Task item - The answer must consist only of the lines from the line with "snd st !! Dense.weights dense = Some w ->" to the line with "shape (3, 1, 2), not (1, 2). *)", both included, exactly as they stand below.

Extracted entries Block Start

(** ** What every reachable state satisfies *)

Lemma keyed_allocated (w : world) : keyed w -> allocated w.
Proof. intros (d & Hd & _). unfold allocated. rewrite Hd. now eexists. Qed.

Lemma setitem_keyed (k : string) (v : option num) (w : world) :
  k ∈ health_keys -> keyed w -> keyed (dict_setitem (health_data (self w)) k v w).
Proof.
  intros Hk (d & Hd & Hdom). exists (<[k := v]> d).
  rewrite setitem_self, setitem_heap_eq, Hd. split; [reflexivity |].
  rewrite dom_insert_L, Hdom.
  now apply subseteq_union_1_L, singleton_subseteq_l.
Qed.

Lemma notify_keyed (w : world) : wf w -> keyed w -> keyed (_notify_data_update w).
Proof.
  unfold wf. intros Hwf (d & Hd & Hdom). exists d.
  rewrite notify_self, notify_heap by exact Hwf. now split.
Qed.

Lemma step_keyed (w : world) (e : event) : wf w -> keyed w -> keyed (step w e).
Proof.
  intros Hwf Hk.
  assert (Hin : forall k, In k ["heart_rate"; "temperature"; "blood_pressure_systolic";
                                "blood_pressure_diastolic"; "oxygen_saturation";
                                "battery_level"]%string -> k ∈ health_keys).
  { intros k Hk'. unfold health_keys. apply elem_of_list_to_set.
    now apply list_elem_of_In. }
  destruct e as [data | data | data | data | [data | err] | cb |]; cbn [step];
    try exact Hk.
  - unfold heart_rate_handler. destruct (_parse_heart_rate data); cbn [snd];
      [| exact Hk].
    apply notify_keyed; [exact Hwf |]. apply setitem_keyed; [| exact Hk].
    apply Hin. simpl. tauto.
  - unfold temperature_handler. destruct (_parse_temperature data); cbn [snd];
      [| exact Hk].
    apply notify_keyed; [exact Hwf |]. apply setitem_keyed; [| exact Hk].
    apply Hin. simpl. tauto.
  - unfold bp_handler. destruct (_parse_blood_pressure data) as [[s d] |];
      cbn [snd]; [| exact Hk].
    apply notify_keyed; [exact Hwf |].
    apply (setitem_keyed "blood_pressure_diastolic"); [apply Hin; simpl; tauto |].
    apply setitem_keyed; [apply Hin; simpl; tauto | exact Hk].
  - unfold oxygen_handler. destruct (_parse_oxygen data); cbn [snd];
      [| exact Hk].
    apply notify_keyed; [exact Hwf |]. apply setitem_keyed; [| exact Hk].
    apply Hin. simpl. tauto.
  - apply setitem_keyed; [| exact Hk]. apply Hin. simpl. tauto.
  - destruct Hk as (d & Hd & Hdom). exists d. split; [| exact Hdom].
    unfold get_current_data. cbn [snd]. rewrite copy_heap_old; [exact Hd | exact Hwf].
Qed.
(** * mcplay (play.py): playlist navigation, player supervision, remote control

    A shallow embedding of the playback core of [play.py] and the proofs of
    its specified properties.

    - Python objects are references: a [PlaylistEntry] is identified by an
      object id; its mutable attributes [active] and [tagged] are kept
      field-wise, so that the aliasing between [buffer] and the three random
      pools is the aliasing of the program.
    - Python numbers that may be floats (offsets, lengths, times) are
      rationals: arithmetic is exact, rounding is not modelled.
    - What the program asks of its surroundings (the clock, the random draw,
      the file pattern of the player, the file system) is read from an
      environment record [Env]; the system calls it makes are appended to a
      log.
    - Exceptions are results: a method of the application either returns or
      raises, and [try]/[except] is a match on the result. *)

From Stdlib Require Import ZArith QArith Qminmax String Ascii List Lia Lqa Bool.
From stdpp Require Import base decidable option list countable gmap strings.

Set Default Proof Using "Type".
Local Open Scope nat_scope.
Set Warnings "-clear-no-such-hyp".

(** ** Python list operations *)

Section PyList.
Context {A : Type} `{EqDecision A}.

(** [l.index(x)]: the position of the first element equal to [x];
    [None] stands for [ValueError]. *)
Fixpoint py_index (x : A) (l : list A) : option nat :=
  match l with
  | [] => None
  | y :: l' => if decide (x = y) then Some 0 else S <$> py_index x l'
  end.

(** [l.remove(x)]: drops the first element equal to [x]; [None] stands for
    [ValueError]. *)
Fixpoint py_remove (x : A) (l : list A) : option (list A) :=
  match l with
  | [] => None
  | y :: l' => if decide (x = y) then Some l' else (y ::.) <$> py_remove x l'
  end.

(** [try: l.remove(x) except ValueError: pass]. *)
Definition py_discard (x : A) (l : list A) : list A :=
  default l (py_remove x l).

(** [l.pop()]: the last element and the list without it; [None] stands
    for [IndexError]. *)
Definition py_pop (l : list A) : option (A * list A) :=
  match last l with
  | Some x => Some (x, removelast l)
  | None => None
  end.

(** [l[i]] for an integer [i]: negative indices count from the end;
    [None] stands for [IndexError]. *)
Definition py_getitem (l : list A) (i : Z) : option A :=
  if (0 <=? i)%Z then l !! Z.to_nat i
  else if (0 <=? Z.of_nat (length l) + i)%Z
       then l !! Z.to_nat (Z.of_nat (length l) + i)
       else None.

(** [random.choice(l)] is [l[randbelow(len(l))]]; [r] is the number the
    generator yields, brought below [len(l)]. *)
Definition random_choice (r : nat) (l : list A) : option A :=
  l !! (r mod length l).
End PyList.

(** ** Playlist entries *)

(** A [PlaylistEntry] object: its identity and the pathname it was created
    with.  [==] on entries is identity, hence equality of these records. *)
Record PlaylistEntry := Entry { oid : nat; pathname : string }.

#[global] Instance PlaylistEntry_eq_dec : EqDecision PlaylistEntry.
Proof. solve_decision. Defined.
(** C5 (amended). Let a Flatten layer have recorded the input shape
    [original] and, for the Dense layer that follows it, the integer
    shape [units]; let the weights of that Dense layer be a matrix of
    [product original] rows and [units] columns.  The gradient that
    [Dense.backpropagate] returns, passed to [Flatten.backpropagate],
    comes back with its entries in the same order and the shape
    [units] followed by [original]. *)
Theorem C5_flatten_dense_roundtrip
    (flatten : Flatten.t) (dense dense' : Dense.t R) (original : list nat)
    (gradient g w : ndarray R) (st st' : Optimizers R) :
  Flatten.original_shape flatten = Some original ->
  Flatten.next_layer_shape flatten = Some (Dense.output_shape dense) ->
  (0 <= Dense.units dense)%Z ->
  snd st !! Dense.weights dense = Some w ->
  shape w = [product original; Z.to_nat (Dense.units dense)] ->
  Dense.backpropagate dense gradient st = (st', Ok (g, dense')) ->
  Flatten.backpropagate flatten g
  = mk_ndarray (Z.to_nat (Dense.units dense) :: original) (data g).
Proof.
  intros Ho Hn Hu Hw Hsw Hrun.
  destruct (Dense_backpropagate_Ok_inv _ _ _ _ _ _ _ Hrun Hw)
    as (delta & w' & Hsw' & ->).
  unfold Flatten.backpropagate, Flatten.reshape_args. rewrite Hn, Ho.
  unfold Dense.output_shape. cbn [attr mbind result_bind]. unfold np_reshape.
  rewrite reshape_target_fits; [done|done|].
  unfold size, np_transpose. cbn [shape map_arr gather].
  rewrite Hsw', Hsw. change (reverse [?a; ?b]) with [b; a].
  rewrite product_pair. lia.
Qed.
End DenseFlatten.

(** C5, as stated, fails: for a Flatten layer that recorded the input shape
    (1, 2) before a Dense layer of 3 units, the gradient comes back with
    shape (3, 1, 2), not (1, 2). *)
Lemma C5_counterexample :
  exists g dense' st',
    Dense.backpropagate Examples.dense0 Examples.dense_gradient Examples.dense_store
    = (st', Ok (g, dense'))
    /\ Flatten.original_shape Examples.flatten0 = Some [1; 2]
    /\ shape (Flatten.backpropagate Examples.flatten0 g) = [3; 1; 2]
    /\ shape (Flatten.backpropagate Examples.flatten0 g) <> [1; 2].
Proof.
  eexists _, _, _. split; [vm_compute; reflexivity|].
  repeat split; [vm_compute; congruence].
Qed.

Lemma C5_flatten_dense_roundtrip_witness :
  exists g dense' st',
    Dense.backpropagate Examples.dense0 Examples.dense_gradient Examples.dense_store
    = (st', Ok (g, dense'))
    /\ Flatten.backpropagate Examples.flatten0 g = mk_ndarray [3; 1; 2] (data g).
Proof.
  eexists _, _, _. split; [vm_compute; reflexivity|].
  eapply (C5_flatten_dense_roundtrip Examples.flatten0 Examples.dense0 _ [1; 2]
            Examples.dense_gradient _ (mk_ndarray [2; 3] [1; 2; 3; 4; 5; 6]%Q)
            Examples.dense_store).
  - reflexivity.
  - reflexivity.
  - vm_compute. discriminate.
  - reflexivity.
  - reflexivity.
  - vm_compute. reflexivity.
Defined.

(** ** The initialisation strategies *)

Section Initializers.
Context `{Scalar R}.
Context {dtype : Type} (astype : dtype -> R -> R).
(** Converting to an element type keeps zero. *)
Hypothesis astype_zero : forall dt, astype dt s_zero = s_zero.

End Initializers.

Extracted entries Block End

Expected answer -
  snd st !! Dense.weights dense = Some w ->
  shape w = [product original; Z.to_nat (Dense.units dense)] ->
  Dense.backpropagate dense gradient st = (st', Ok (g, dense')) ->
  Flatten.backpropagate flatten g
  = mk_ndarray (Z.to_nat (Dense.units dense) :: original) (data g).
Proof.
  intros Ho Hn Hu Hw Hsw Hrun.
  destruct (Dense_backpropagate_Ok_inv _ _ _ _ _ _ _ Hrun Hw)
    as (delta & w' & Hsw' & ->).
  unfold Flatten.backpropagate, Flatten.reshape_args. rewrite Hn, Ho.
  unfold Dense.output_shape. cbn [attr mbind result_bind]. unfold np_reshape.
  rewrite reshape_target_fits; [done|done|].
  unfold size, np_transpose. cbn [shape map_arr gather].
  rewrite Hsw', Hsw. change (reverse [?a; ?b]) with [b; a].
  rewrite product_pair. lia.
Qed.
End DenseFlatten.

(** C5, as stated, fails: for a Flatten layer that recorded the input shape
    (1, 2) before a Dense layer of 3 units, the gradient comes back with
    shape (3, 1, 2), not (1, 2). *)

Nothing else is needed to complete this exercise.